L’ADBU, en collaboration avec l’ABES, a organisé le 4 février 2015 une journée d’information à destination des cadres des bibliothèques universitaires et de l’IST sur le thème « Cataloguer demain, conduire le changement ! ». À l’heure du web de données, du désilotage des données et des FRBR, le catalogue est un objet qui évolue fortement. Comment accompagner ce mouvement d’inscription plus étroite des bibliothèques dans l’économie du web au profit de tous les usagers ? Quels rôles pour les autorités, les référentiels, les identifiants dans une logique centrée sur les utilisateurs ? Comment accompagner les équipes dans cette évolution majeure, et quel(s) sens donner à leur(s) nouvelle(s) mission(s) ?
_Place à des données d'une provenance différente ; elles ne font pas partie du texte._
(** Insertion keeps a list sorted. *)
Lemma insert_sorted_sorted (cmp : GalleryImage -> GalleryImage -> comparison)
  (d : GalleryImage) (l : list GalleryImage) :
  Ordering cmp ->
  StronglySorted (not_after cmp) l ->
  StronglySorted (not_after cmp)
    (Collection.insert_sorted
       (fun a b => match cmp a b with Gt => false | _ => true end) d l)
  /\ forall x, x ∈ Collection.insert_sorted
                    (fun a b => match cmp a b with Gt => false | _ => true end) d l
               -> x = d \/ x ∈ l.
Proof.
  intros Hord. induction l as [|y l IH]; simpl; intros Hl.
  - split; [repeat constructor|]. intros x ->%list_elem_of_singleton. by left.
  - apply StronglySorted_inv in Hl as [Hl Hy].
    assert (cmp d y <> Gt ->
            StronglySorted (not_after cmp) (d :: y :: l)) as Hfront.
    { intros Hdy. constructor; [by constructor|]. constructor; [done|].
      eapply Forall_impl; [exact Hy|]. intros z Hz.
      by apply (not_after_trans cmp d y z Hord). }
    destruct (cmp d y) eqn:Edy.
    + split; [by apply Hfront|].
      intros x [->|Hx]%elem_of_cons; [by left | by right].
    + split; [by apply Hfront|].
      intros x [->|Hx]%elem_of_cons; [by left | by right].
    + destruct (IH Hl) as [Hsorted Hin]. split.
      * constructor; [done|]. apply Forall_forall. intros x Hx.
        destruct (Hin x Hx) as [->|Hxl].
        -- by apply not_after_total.
        -- by eapply Forall_forall in Hy.
      * intros x [->|Hx]%elem_of_cons; [right; by left|].
        destruct (Hin x Hx) as [->|Hxl]; [by left | right; by right].
Qed.

Lemma sort_docs_sorted (term : option string) (sort : SortDoc) (docs : list GalleryImage) :
  StronglySorted (not_after (Collection.compare_docs term sort))
    (Collection.sort_docs (Collection.precedes term sort) docs).
Proof.
  unfold Collection.sort_docs. induction docs as [|d docs IH]; simpl.
  - constructor.
  - apply (insert_sorted_sorted (Collection.compare_docs term sort));
      [apply Ordering_compare_docs | exact IH].
Qed.

Lemma StronglySorted_drop {B} (R : B -> B -> Prop) (k : nat) (l : list B) :
  StronglySorted R l -> StronglySorted R (drop k l).
Proof.
  intros Hl. rewrite <- (take_drop k l) in Hl. by apply StronglySorted_app_1_r in Hl.
Qed.

Lemma StronglySorted_take {B} (R : B -> B -> Prop) (k : nat) (l : list B) :
  StronglySorted R l -> StronglySorted R (take k l).
Proof.
  intros Hl. rewrite <- (take_drop k l) in Hl. by apply StronglySorted_app_1_l in Hl.
Qed.

(** What a cursor returns is in the order of its sort document. *)
Lemma find_sorted (f : Filter) (sort : SortDoc) (skip limit : option Js.number)
  (w w' : World) (found : list GalleryImage) :
  Collection.find f sort skip limit w = (Returned found, w') ->
  StronglySorted (not_after (Collection.compare_docs (text_search f) sort)) found.
Proof.
  intros (_ & s' & Hserve & _)%await_returned.
  unfold Collection.serve_find in Hserve.
  set (sorted := Collection.sort_docs _ _) in Hserve.
  assert (StronglySorted (not_after (Collection.compare_docs (text_search f) sort)) sorted)
    as Hsorted by apply sort_docs_sorted.
  destruct (Collection.skipped skip sorted) as [rest|] eqn:Hskip; [|done].
  simpl in Hserve.
  destruct (Collection.limited limit rest) as [page|] eqn:Hlimit; [|done].
  injection Hserve as <- _.
  assert (StronglySorted (not_after (Collection.compare_docs (text_search f) sort)) rest)
    as Hrest.
  { unfold Collection.skipped in Hskip. destruct skip as [n|].
    - destruct (Js.to_nat n) as [k|]; [|done]. injection Hskip as <-.
      by apply StronglySorted_drop.
    - by injection Hskip as <-. }
  unfold Collection.limited in Hlimit. destruct limit as [n|].
  - destruct (Js.to_nat _) as [[|k]|]; [| |done]; injection Hlimit as <-;
      [done | by apply StronglySorted_take].
  - by injection Hlimit as <-.
Qed.

Lemma StronglySorted_lookup {B} (R : B -> B -> Prop) (l : list B) (i j : nat) (a b : B) :
  StronglySorted R l -> i < j -> l !! i = Some a -> l !! j = Some b -> R a b.
Proof.
  intros Hl. revert i j. induction Hl as [|x l Hl IH Hx]; intros i j Hij Hi Hj.
  - done.
  - destruct j as [|j]; [lia|]. destruct i as [|i]; simpl in *.
    + injection Hi as <-. eapply Forall_forall in Hx; [done|].
      by eapply list_elem_of_lookup_2.
    + eapply IH; [|done..]. lia.
Qed.
Lemma rendering_is_deterministic_witness :
  exists out s1' s2',
    create_browser_frame (H := Reference.raster) ["in.png"] Demo.output
      (Some "Antelope Cloud") true 10 Demo.start = (inr Demo.output, s1') /\
    create_browser_frame (H := Reference.raster) ["in.png"] Demo.output
      (Some "Antelope Cloud") true 10 Demo.later = (inr Demo.output, s2') /\
    files s1' !! Demo.output = Some (NFile (FImage out)) /\
    files s2' !! Demo.output = Some (NFile (FImage out)).
Proof.
  apply (rendering_is_deterministic (H := Reference.raster) ["in.png"]
           Demo.output (Some "Antelope Cloud") true 10 Demo.opaque_source
           Demo.fs_out (files Demo.later) Demo.start Demo.later).
  - by_evaluation.
  - by_evaluation.
  - lia.
  - intros size. vm_compute. reflexivity.
Defined.

Lemma zero_radius_is_a_plain_rectangle_witness :
  ready Demo.start ["in.png"] Demo.output Demo.opaque_source Demo.fs_out /\
  hi_bg (H := Reference.raster) true 12 12 0
  = fill_shape (rectangle_cover (frame_rect_hi true 12 12)) white
      (new_buffer (hi_size true 12 12) transparent).
Proof.
  assert (Hready : ready Demo.start ["in.png"] Demo.output Demo.opaque_source
                     Demo.fs_out) by by_evaluation.
  split; [exact Hready|].
  apply (zero_radius_is_a_plain_rectangle (H := Reference.raster) ["in.png"]
           Demo.output None true Demo.opaque_source Demo.fs_out Demo.start
           Hready).
Defined.

(** ** Runs of the further properties *)

Lemma hex_to_rgb_reads_three_bytes_witness :
  hex_to_rgb "#ff5f57" Demo.start = (inr (255, 95, 87), Demo.start) /\
  hex_to_rgb "28C840ff" Demo.start = (inr (40, 200, 64), Demo.start).
Proof.
  split.
  - exact (proj1
             (hex_to_rgb_reads_three_bytes "f" "f" "5" "f" "5" "7"
                15 15 5 15 5 7 "" Demo.start
                eq_refl eq_refl eq_refl eq_refl eq_refl eq_refl) 1%nat).
  - exact (proj1
             (hex_to_rgb_reads_three_bytes "2" "8" "C" "8" "4" "0"
                2 8 12 8 4 0 "ff" Demo.start
                eq_refl eq_refl eq_refl eq_refl eq_refl eq_refl) 0%nat).
Defined.

Lemma hex_to_rgb_short_string_witness :
  hex_to_rgb "#fff" Demo.start = (inl ValueError, Demo.start).
Proof. apply hex_to_rgb_short_string. cbn. lia. Defined.

Lemma hex_to_rgb_five_digits_witness :
  hex_to_rgb "#12345" Demo.start = (inr (18, 52, 5), Demo.start).
Proof.
  exact (hex_to_rgb_five_digits "1" "2" "3" "4" "5" 1 2 3 4 5 Demo.start
           eq_refl eq_refl eq_refl eq_refl eq_refl).
Defined.

Lemma font_fallback_never_fails_witness :
  resolve_font Gallery.fs (13 * SUPERSAMPLE_SCALE)
  = TrueType "Helvetica" (13 * SUPERSAMPLE_SCALE) /\
  font_calls Gallery.fs
  = [Call_truetype SF_PRO (13 * SUPERSAMPLE_SCALE);
     Call_truetype HELVETICA (13 * SUPERSAMPLE_SCALE)].
Proof.
  destruct (font_fallback_never_fails Gallery.start)
    as (_ & _ & Hsecond & _).
  apply (Hsecond "Helvetica").
  - intros d. vm_compute. discriminate.
  - vm_compute. reflexivity.
Defined.

Lemma title_bar_has_the_requested_size_witness :
  exists r b s',
    create_title_bar_supersampled (H := Reference.raster) 12 TITLE_BAR_HEIGHT
      10 (Some "Antelope Cloud") Gallery.start = (inr r, s') /\
    heap s' !! r = Some (ImRGBA b) /\ im_size b = (12, TITLE_BAR_HEIGHT).
Proof.
  destruct (title_bar_has_the_requested_size (H := Reference.raster) 12
              TITLE_BAR_HEIGHT 10 (Some "Antelope Cloud") Gallery.start)
    as (r & b & s' & Hrun & Hb & Hsize & _);
    [lia | unfold TITLE_BAR_HEIGHT; lia | lia | vm_compute; discriminate
    | vm_compute; discriminate | split; vm_compute; discriminate |].
  exists r, b, s'. auto.
Defined.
Dans son mot d'introduction, Jérôme Kalfon, directeur de l'ABES, rend hommage aux catalogueurs. Ils ont été les précurseurs des conceptions d'organisation des données. Aujourd'hui il faut apporter cette qualité au niveau du web des données, des réseaux, de la qualité des référentiels, avec pour objectif de parfaire nos catalogues et nos services.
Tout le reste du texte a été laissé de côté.